Историческая концепция, положенная в основу пьесы, взята Екатериной из 1-го тома ее «Записок…». Оттуда в пьесу перешли и характеристика Гостомысла, по завещанию которого Рюрик с братьями якобы был призван в Новгород, и описание действий Рюрика после прихода на Русь, и изложение его фантастической родословной. Изменение претерпело лишь изображение судьбы Вадима. И в летописных известиях, и во всех трудах историков XVIII в. (в том числе и самой Екатерины II) Вадим гибнет после подавления восстания от руки Рюрика. В пьесе Екатерины II эта версия нарушается. Ее Рюрик милостиво прощает побежденного бунтаря, сопровождая принятие такого решения пышной тирадой: «…пусть Рюрик в сей день окажется каков есть; он видя винных пред собою, с горячею ревностью возьмется всегда за исследование общему добру причиненного ущерба или обиды; но кой час вина уже известна, винной изобличен и надлежит вынув меч приступить ко мщению (вынимает меч из ножен), тогда меч, тот которой не выпадал никогда из моей десницы, благодаря богов, противу общих неприятелей (уронит меч), падает из дрожащих рук моих, и в винном вижу я лишь человека.

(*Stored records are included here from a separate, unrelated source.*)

Lemma EnqueueMsg_holds s e msgs m :
  (∀ s', epochInfoStore s' = epochInfoStore s → @GetEpoch Msg EpErr s' = Ok e) →
  queue_holds s (EpochNumber e) msgs → (N.of_nat (length msgs) + 1 < 2 ^ 64)%N →
  ∃ s', EnqueueMsg s m = Ok s' ∧ queue_holds s' (EpochNumber e) (msgs ++ [m]) ∧
    epochInfoStore s' = epochInfoStore s ∧ ep_params s' = ep_params s ∧
    ∀ n, n ≠ EpochNumber e → msgQueueStore s' !! n = msgQueueStore s !! n.
Proof.
  intros Hge [Hs Hl] Hb. unfold EnqueueMsg, GetCurrentQueueLength, incCurrentQueueLength.
  rewrite (Hge s) by done. simpl. rewrite Hl, Hs, Hge by done. simpl.
  unfold GetQueueLength in *. simpl. rewrite Hl, u64_add_small by lia.
  eexists. split; [done|]. split_and!; [|done|done|].
  - split; simpl.
    + rewrite lookup_insert_eq. simpl. rewrite indexed_snoc. symmetry. apply list_to_map_snoc.
      intros ([k v] & Hk & Hin)%list_elem_of_fmap. apply indexed_key_lt in Hin. simpl in *. lia.
    + unfold GetQueueLength. simpl. rewrite lookup_insert_eq, length_app. simpl. lia.
  - intros n Hn. simpl. by rewrite lookup_insert_ne.
Qed.

Lemma EnqueueMsgs_holds s e msgs new :
  (∀ s', epochInfoStore s' = epochInfoStore s → @GetEpoch Msg EpErr s' = Ok e) →
  queue_holds s (EpochNumber e) msgs → (N.of_nat (length (msgs ++ new)) < 2 ^ 64)%N →
  ∃ s', fold_res EnqueueMsg s new = Ok s' ∧ queue_holds s' (EpochNumber e) (msgs ++ new) ∧
    epochInfoStore s' = epochInfoStore s ∧ ep_params s' = ep_params s ∧
    ∀ n, n ≠ EpochNumber e → msgQueueStore s' !! n = msgQueueStore s !! n.
Proof.
  revert s msgs. induction new as [|m new IH]; intros s msgs Hge Hq Hb.
  { exists s. by rewrite app_nil_r. }
  rewrite length_app in Hb. simpl in Hb.
  destruct (EnqueueMsg_holds s e msgs m Hge Hq) as (s1 & H1 & Hq1 & He1 & Hp1 & Ho1); [lia|].
  destruct (IH s1 (msgs ++ [m])) as (s2 & H2 & Hq2 & He2 & Hp2 & Ho2);
    [intros s' Hs'; apply Hge; congruence|done|rewrite !length_app; simpl; lia|].
  exists s2. simpl. rewrite H1. simpl. rewrite cons_middle, app_assoc.
  split_and!; [done|done|congruence|congruence|].
  intros n Hn. rewrite Ho2, Ho1 by done. done.
Qed.

(** Messages queued during an epoch are executed at its end, each exactly
    once and in the order in which they were queued; the queues of other epochs
    are not touched. *)
Theorem queue_is_fifo s i n e msgs x ctx :
  epochs_at i n s → @GetEpoch Msg EpErr s = Ok e → msgQueueStore s !! n = None →
  (N.of_nat (length msgs) < 2 ^ 64)%N → IsLastBlock e ctx = true →
  ∃ s1 s2 s3, InitMsgQueue s = Ok s1 ∧ fold_res EnqueueMsg s1 msgs = Ok s2 ∧
    GetCurrentEpochMsgs s2 = Ok msgs ∧
    (∀ n', n' ≠ n → GetEpochMsgs s2 n' = GetEpochMsgs s n') ∧
    ∀ x1 x2, BeforeEpochEnds hooks n x = Some x1 →
      AfterEpochEnds hooks n (ApplyAndReturnValidatorSetUpdates stk (foldl (forwardMsg stk) x1 msgs)) =
        Some x2 → EndBlocker hooks stk (s2, x) ctx = Ok (s3, x2).
Proof.
  intros Hs He Hfresh Hb Hlast.
  destruct (epochs_at_current (E := EpErr) _ _ _ Hs) as (e' & Hlk & He' & [Hk Hok]).
  assert (e' = e) as -> by congruence. subst n.
  set (s1 := setQueue s (msgQueueStore s) (<[EpochNumber e := 0%N]> (msgQueueLengthStore s))).
  assert (∀ s', epochInfoStore s' = epochInfoStore s1 → @GetEpoch Msg EpErr s' = Ok e) as Hge.
  { intros s' Hs'. unfold GetEpoch in *. by rewrite Hs'. }
  destruct (EnqueueMsgs_holds s1 e [] msgs Hge) as (s2 & H2 & Hq & Hei & Hep & Hother).
  { split; simpl; [by rewrite Hfresh|]. unfold GetQueueLength. simpl. by rewrite lookup_insert_eq. }
  { done. }
  assert (epochs_at i (EpochNumber e) s2) as Hs2 by (by eapply epochs_at_eq).
  set (s3 := setEpochInfo s2 (EpochNumber e) (mkEpoch (EpochNumber e) (CurrentEpochInterval e)
    (FirstBlockHeight e) (Some (hi_Time ctx)) (SealerAppHash e) (SealerBlockHash e))).
  assert (epochs_at i (EpochNumber e) s3) as Hs3 by (by apply epochs_at_set).
  exists s1, s2, s3. split_and!; [|done|..].
  - unfold InitMsgQueue. by rewrite He.
  - unfold GetCurrentEpochMsgs. rewrite Hge by done. simpl. by rewrite (queue_msgs _ _ _ Hq).
  - intros n' Hn'. unfold GetEpochMsgs. by rewrite Hother.
  - intros x1 x2 Hx1 Hx2. unfold EndBlocker. rewrite Hge by done. simpl. rewrite Hlast, Hx1. simpl.
    unfold RecordLastHeaderTime. rewrite Hge by done. simpl. rewrite Hlast. simpl. fold s3.
    unfold GetCurrentEpochMsgs.
    destruct (epochs_at_current (E := EpErr) _ _ _ Hs3) as (e3 & _ & -> & [Hk3 _]). simpl.
    rewrite Hk3. change (GetEpochMsgs s3 (EpochNumber e)) with (GetEpochMsgs s2 (EpochNumber e)).
    rewrite (queue_msgs _ _ _ Hq). cbn [app]. by rewrite Hx2.
Qed.
End queue.

(** ** Subsets by bitmap *)

Lemma bm_Get_in {E} `{BM : Bitmap} bm i : i < bm_Len bm → @bm_Get E BM bm i = Ok (bm_Bit bm i).
Proof. intros H. unfold bm_Get. by apply Nat.ltb_lt in H as ->. Qed.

Теперь судите сами, отдам ли я на осуждение брата моего двоюродного, князя Вадима. Бодрость духа его, предприимчивость, неустрашимость и прочие из того истекающие качества могут быть полезны государству вперед…

Вадим (становясь на колени): О государь! ты к победам рожден, ты милосердием врагов всех победиши, ты дерзость тем же обуздаешь… Я верный твой подданный вечно».[1013] Так заканчивается пьеса Екатерины II.

В этом отступление императрицы от исторических источников становятся ясны мотивы ее обращения к сценической обработке сюжета из истории древнего Новгорода.

Трактовка летописных известий, связанных с переломным в истории Древней Руси моментом, подчиняется в пьесе Екатерины II доказательству вполне определенной идеологической концепции. Согласно этой концепции Вадим – славянский князь, находящийся в родстве с Рюриком. В пьесе нет ни слова о вечевом правлении древнего Новгорода, этом символе исконной вольности новгородцев в их борьбе с великокняжеской властью в позднейшие века.

Превращая Вадима в двоюродного брата Рюрика, Екатерина своеобразно утверждала идею исконности на Руси единодержавной формы государственной власти. Сам протест Вадима идеологически не обоснован. И поэтому герой предстает в пьесе Екатерины как одиночка, жертва своеволия. Поступками Вадима движет непомерное честолюбие и молодой задор. Но и он в финале пьесы оказывается вынужденным признать нравственную победу Рюрика. Тем самым в пьесе императрицы утверждалась мысль о неизбежности и превосходстве монархического принципа власти.

С этой мыслью было неразрывно связано и другое задушевное убеждение Екатерины, не менее важное для нее: утверждение, что русскому народу исконно присущи послушание и покорность своему государю. Уже в 1-м действии, когда, недовольный завещанием Гостомысла, Вадим пытается посеять сомнения в правомочности варягов править Новгородом, посадник Добрынин отвечает мятежному славянскому князю: «Народы, приобыкши повиноваться государю деду твоему, не поважены иметь тут прения, где следует исполнять его волю; кто из нас не умеет повиноваться, тот не способен другими повелевать».[1014] Эти слова новгородского посадника имели, в глазах императрицы, значение своего рода заповеди, нравственной формулы тех норм, в которых русский народ должен осмыслять свое отношение к высшей власти. Екатерина II не забыла о вопросе насчет русского национального характера, заданном ей Фонвизиным в 1783 г. в журнале «Собеседник». И теперь она вновь недвусмысленно подтвердила свое мнение.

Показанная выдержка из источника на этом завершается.